THE PROBLEM
Lines from the top of the entries through the line that has "pose proof (Hm" must be duplicated exactly, and no others.

EXERCISE MATERIALS
(** ** Programs keep the invariant *)

Abbreviation kept := (fun (_ : MonitorError) w => Watch ∅ w).
Abbreviation keeps m := (triple (Watch ∅) m (fun _ w => Watch ∅ w) kept).

Lemma keeps_bind {A B : Type} P (m : Prog MonitorWorld MonitorError A)
    (k : A -> Prog MonitorWorld MonitorError B) (S : A -> MonitorWorld -> Prop) :
  triple P m S kept -> (forall a, triple (S a) (k a) (fun _ w => Watch ∅ w) kept) ->
  triple P (bind m k) (fun _ w => Watch ∅ w) kept.
Proof. apply triple_bind. Qed.

Lemma keeps_ret {A : Type} (a : A) : keeps (ret a).
Proof. by intros w Hw. Qed.

Lemma keeps_if {A : Type} P (b : bool) (m n : Prog MonitorWorld MonitorError A) Q :
  triple P m Q kept -> triple P n Q kept -> triple P (if b then m else n) Q kept.
Proof. by destruct b. Qed.

Lemma keeps_change f : drops f -> keeps (change f).
Proof. intros Hf w Hw. by apply Watch_drop. Qed.

Lemma keeps_note call : (forall calls, justified calls call) -> (forall id, taken_from id call = None) ->
  keeps (note call).
Proof.
  intros Hj Hl w Hw. apply Watch_call; [done|apply Hj|]. intros id _ x Hx. by rewrite Hl in Hx.
Qed.

Lemma keeps_signal there call : (forall calls, justified calls call) ->
  (forall id, taken_from id call = None) -> keeps (signal there call).
Proof. intros Hj Hl. apply keeps_if; [by apply keeps_note|apply keeps_ret]. Qed.

(** A call: the invariant breaks at most for the candidates that [X] names, and never
    when the call fails. *)
Lemma call_keeps {A : Type} (label : StoreError + A -> MonitorCall) (m : Outcome -> Time -> Tx A)
    (X : A -> gset string) (P : list MonitorCall -> ActiveMonitor -> Prop) :
  (forall o now, lands settles (m o now)) ->
  (forall calls mon answer, P calls mon -> justified calls (label answer)) ->
  (forall e id, taken_from id (label (inl e)) = None) ->
  (forall a id, id ∉ X a -> lifeless id (label (inr a))) ->
  triple (fun w => Watch ∅ w /\ P (mw_calls w) (mw_monitor w)) (monitor_call env label m)
    (fun a w => Watch (X a) w /\
                exists calls, mw_calls w = calls ++ [label (inr a)] /\ P calls (mw_monitor w)) kept.
Proof.
  intros Hm Hj He Ha w [Hw HP]. unfold monitor_call.
  pose proof (Hm (mo_outcome env (mw_calls w)) (mo_clock env (mw_calls w))
    (ObservationRuns.observe (mo_others env (mw_calls w)) (mw_db w))) as Hd.
  destruct (m _ _ _) as [r d] eqn:E. cbn [snd] in Hd.
  assert (forall X, Watch X (w <| mw_db := d |>)) as Hwd.
  { intros Y. apply (Watch_weaken ∅); [set_solver|]. destruct Hw as (Hs & Hrest).
    split; [|done]. apply Hd, settles_observe, Hs. }
  destruct r as [e|a].
  - apply Watch_call; [apply Hwd|by eapply Hj|]. intros id _ x Hx. by rewrite He in Hx.
  - split; [apply Watch_call; [apply Hwd|by eapply Hj|by apply Ha]|].
    exists (mw_calls w). by split.
Qed.

(** A call that reads. *)
Lemma read_keeps {A : Type} (label : StoreError + A -> MonitorCall) (m : Outcome -> Time -> Tx A) :
  (forall o now, lands settles (m o now)) -> (forall calls answer, justified calls (label answer)) ->
  (forall answer id, taken_from id (label answer) = None) -> keeps (monitor_call env label m).
Proof.
  intros Hm Hj Hl. eapply triple_conseq.
  - apply (call_keeps label m (fun _ => ∅) (fun _ _ => True)); auto.
    intros a id _ x Hx. by rewrite Hl in Hx.
  - by intros w Hw.
  - by intros a w [Hw _].
  - done.
Qed.

Lemma gone_keeps {A : Type} id P (m : Prog MonitorWorld MonitorError A) Q :
  triple P m Q kept ->
  triple P (unless_gone id m) (fun a w => match a with Some a => Q a w | None => Watch ∅ w end) kept.
Proof.
  intros Hm w Hw. specialize (Hm w Hw). unfold unless_gone.
  destruct (m w) as [[[[]| |]|a] w'] eqn:E; try done.
  apply Watch_drop; [apply drops_clear|done].
Qed.

Lemma suspect_keeps id c row x since at_ suspected :
  c_ID c = id -> completeFailure (ob_observation x) = true ->
  keeps (suspect_failure env id c row x since at_ suspected).
Proof.
  intros Hc Hx. unfold suspect_failure. cbn zeta.
  eapply keeps_bind.
  - eapply (gone_keeps id), triple_pre.
    + apply (call_keeps _ _ (fun _ => ∅) (fun _ _ => True)); [intros; apply settles_commit_active|done..|].
      intros a key _ y. simpl. by destruct (Accepted a && _); intros [= <-].
    + by intros w Hw.
  - intros [r|]; [|apply keeps_ret].
    intros w [Hw (calls & Hcalls & _)]. destruct (Accepted r && negb suspected) eqn:E; [|done].
    split_bool. unfold bind, change, modify, append_event, note.
    apply Watch_call; [|done|by intros key _ y]. destruct Hw as (Hd & Hj & Hs).
    split_and!; [done..|]. intros key t _. cbn. destruct (decide (key = id)) as [->|Hn].
    + rewrite lookup_insert_eq. intros [= <-]. exists x, calls, c, r, []. by split_and!.
    + rewrite lookup_insert_ne by done. apply Hs. set_solver.
Qed.

Lemma new_event_facts id s at_ budget event : NewHardFailureEvent id s at_ budget = inr event ->
  hf_CandidateID event = id /\ hf_DetectedAt event = at_ /\ hf_ProbeStartedAt event = s /\
  hf_Deadline event = s + budget /\ s <= at_ < hf_Deadline event.
Proof.
  unfold NewHardFailureEvent, before, after, time_add. intros Hn.
  repeat case_match; simplify_eq. simpl. split_bool. z_bool. split_and!; try done; lia.
Qed.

SOLUTION TO THIS TASK
(** ** Programs keep the invariant *)

Abbreviation kept := (fun (_ : MonitorError) w => Watch ∅ w).
Abbreviation keeps m := (triple (Watch ∅) m (fun _ w => Watch ∅ w) kept).

Lemma keeps_bind {A B : Type} P (m : Prog MonitorWorld MonitorError A)
    (k : A -> Prog MonitorWorld MonitorError B) (S : A -> MonitorWorld -> Prop) :
  triple P m S kept -> (forall a, triple (S a) (k a) (fun _ w => Watch ∅ w) kept) ->
  triple P (bind m k) (fun _ w => Watch ∅ w) kept.
Proof. apply triple_bind. Qed.

Lemma keeps_ret {A : Type} (a : A) : keeps (ret a).
Proof. by intros w Hw. Qed.

Lemma keeps_if {A : Type} P (b : bool) (m n : Prog MonitorWorld MonitorError A) Q :
  triple P m Q kept -> triple P n Q kept -> triple P (if b then m else n) Q kept.
Proof. by destruct b. Qed.

Lemma keeps_change f : drops f -> keeps (change f).
Proof. intros Hf w Hw. by apply Watch_drop. Qed.

Lemma keeps_note call : (forall calls, justified calls call) -> (forall id, taken_from id call = None) ->
  keeps (note call).
Proof.
  intros Hj Hl w Hw. apply Watch_call; [done|apply Hj|]. intros id _ x Hx. by rewrite Hl in Hx.
Qed.

Lemma keeps_signal there call : (forall calls, justified calls call) ->
  (forall id, taken_from id call = None) -> keeps (signal there call).
Proof. intros Hj Hl. apply keeps_if; [by apply keeps_note|apply keeps_ret]. Qed.

(** A call: the invariant breaks at most for the candidates that [X] names, and never
    when the call fails. *)
Lemma call_keeps {A : Type} (label : StoreError + A -> MonitorCall) (m : Outcome -> Time -> Tx A)
    (X : A -> gset string) (P : list MonitorCall -> ActiveMonitor -> Prop) :
  (forall o now, lands settles (m o now)) ->
  (forall calls mon answer, P calls mon -> justified calls (label answer)) ->
  (forall e id, taken_from id (label (inl e)) = None) ->
  (forall a id, id ∉ X a -> lifeless id (label (inr a))) ->
  triple (fun w => Watch ∅ w /\ P (mw_calls w) (mw_monitor w)) (monitor_call env label m)
    (fun a w => Watch (X a) w /\
                exists calls, mw_calls w = calls ++ [label (inr a)] /\ P calls (mw_monitor w)) kept.
Proof.
  intros Hm Hj He Ha w [Hw HP]. unfold monitor_call.
  pose proof (Hm (mo_outcome env (mw_calls w)) (mo_clock env (mw_calls w))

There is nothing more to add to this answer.